そんな状況であっても「いつか、ドットが繋がるのではないのか」そんな期待から、それらを手放すことができなかった。そして、そのために、それが何かはわからないが、私ができていたかもしれないことの時間を奪われた。
語学学習と、それが無ければ出来ていたことをのせた天秤を抱えて、私は「語学の沼」の中にズブズブと沈んでいるような状態であった。沈まないためには語学をやり続けるか、それともすべてを投げ出して軽くなるのか。
私は少し重荷を軽くする選択をした。
「自分がどこまで語学の力を伸ばしたいのか、目安が無いから闇雲に勉強して苦しんでいるのだ。だから目標を作って達成できれば、あとは楽しいと思える時だけ外国語と付き合おう」
そう考えた私は、先に触れた2020年の間に英検1級と、イタリア語検定2級を取得することを目標に学習を続けた。
成否を左右する要素はわかっていた。どれだけお酒を飲む日を減らせるかであった。
手帳に禁酒できた日を書き込んでいった。目標は5割、つまり月の半分はお酒を飲まないことであった。
仕事で疲れた体に鞭打って、家で語学学習をしている時「私は何でこんなことをしているのだ」と惨めな気持ちになる。本当はそんなことはないのだが、お酒を飲むための口実を探しながら学習している自分に気が付く。
良好な成績で前半戦を過ごすことができたが、コロナ以降ペースが崩れた。そして、今年も半分が過ぎた時点で10月のイタリア語検定受験をあきらめた。妻との簿記の勉強を優先したことも、受験を断念した要因の一つだった。
ともかく、休肝日がほぼなくなる中第1回英検を受験し、2次試験の面接に挑んだ。自分ではできたつもりであったが、スピーチとインターアクションが悪く不合格であった。

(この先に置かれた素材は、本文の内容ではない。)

(** ** Admission *)

#[export] Hint Resolve types_recv_insert types_send_insert types_send_entry types_recv_done types_send_done
  mark_recv_done_types mark_send_done_types abandon_recv_types shutdown_peer_types shutdown_uni_types drain_stream_types
  intake_readable_types drain_resumed_types phase1_types : steps.

Section admission.
Context `{Runtime} {B C : Type} `{!Buf B} `{!QuicConn C} (srv : bool).
Abbreviation TW := (World B (Traced C)).
Abbreviation Types := (types (B := B) (C := C) srv).

(** A reserved slot's queue stays open until the slot is used. *)
Definition accepts (bidi : bool) (s : Store B) : bool :=
  if bidi then cs_rx_open (chan_view (accept_bidi_chan s)) else cs_rx_open (chan_view (accept_uni_chan s)).
Definition types_open (bidi : bool) : relation TW := λ w w',
  accepts bidi (sto w) = true → accepts bidi (sto w') = true ∧ Types w w'.
#[export] Instance types_open_preorder bidi : PreOrder (types_open bidi).
Proof.
  split.
  - intros w. by split.
  - intros w1 w2 w3 H1 H2 O1. destruct (H1 O1) as [O2 T1]. destruct (H2 O2) as [O3 T2]. split; [done|by etrans].
Qed.
Lemma types_open_keep bidi {A} (m : ST TW A) :
  respects (same (λ w : TW, accepts bidi (sto w))) m → respects Types m → respects (types_open bidi) m.
Proof. intros Ho Hm w Hw. split; [by rewrite (Ho w)|apply Hm]. Qed.
Lemma types_open_run bidi {A} (m : ST TW A) w :
  accepts bidi (sto w) = true → respects (types_open bidi) m → Types w (exec m w).
Proof. intros Ho Hm. apply (Hm w Ho). Qed.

そして、2週間前、2020年度第2回の面接試験を受け「前回と同じぐらいの出来かな」と思いながら帰ってきた。
不思議な気持ち
合格がネットで発表される時間、職場でこっそりと英検のHPにアクセスし、英検IDとパスワードを入れた。
不合格の灰色のバナーを予測していた私の目に飛び込んできたのは、赤の背景に白でくりぬかれた「合格」の文字であった。
私は英検1級に合格していた。
面接練習を手伝ってくれたオーストラリア人の同僚、童君にすぐ報告し、彼から祝福を受ける。嬉しかった。確かにそうだ。1年前の決意、お酒を我慢して家で勉強したこと、リモートワークでペースが崩れたこと、居酒屋で童君にスピーチを聞いてもらったことなど、頭の中に浮かんでは消えていく。
「今日から好きな英語だけやろう!」「モヤモヤの大きな原因が一つ消えた」その瞬間はそう感じた。
しかし、思いはいつも私を裏切る。
今まで何となく、何も考えずに続けてきたこと、喜びと同時に私を苦しめ続けてきたことを一つ清算することができるのだ。
私にはそれなりの英語の力があることが証明されたのだ。
もう「英語を学習しなくてはならない」という呪縛から解放されるのだ。
1級取得後に私が感じると1年前に予測した気持ちに、なぜかなれない。
「こんなもんか」
私の心の中にこの言葉が居座っている。
学生の頃、英検1級というすごい資格があることを知った。「他の級に比べて極端に難しく、ネイティブスピーカーでも知らないような表現が出題される」私にとってこの資格は次元の違うものに感じられた。
「どんなに英語ができる人がこの資格を取るのだろう」そう思った。
年をとるにつれて、自分の身の回りにも1級を取得した人が現れ、学生時代に感じていたほどの特別な感覚は無くなった。しかし、それらの人々の英語のレベルは、私とは桁違いであった。
今、私は英検1級の取得者になった。しかし、自分の英語に対する自信の無さは10年前とそれほど変わらない。むしろ1級を取ったが故に、自分の無力さが前景化する場面がある。
英字新聞を読んでいて理解できない記事に出会う。英会話をしていても、言いたい表現が出てこないことが多々ある。
その度に「私は英検1級を美化しすぎていたのかもしれない」そんな思いになる。実際に、自分がそんなに英語のできる人間になったとは思えないのだ。
今回のことで、モヤモヤは少し減ったと思う。しかし、新たなモヤモヤの種を同時にまいてしまったようだ。
これから先、「~ねばならない」の英語学習を続けて力をつけるのか、今の時点で納得して何も考えず楽しい英語だけ追求するのか、または第3の道を探すのか、もう少し休んでから決めていきたい。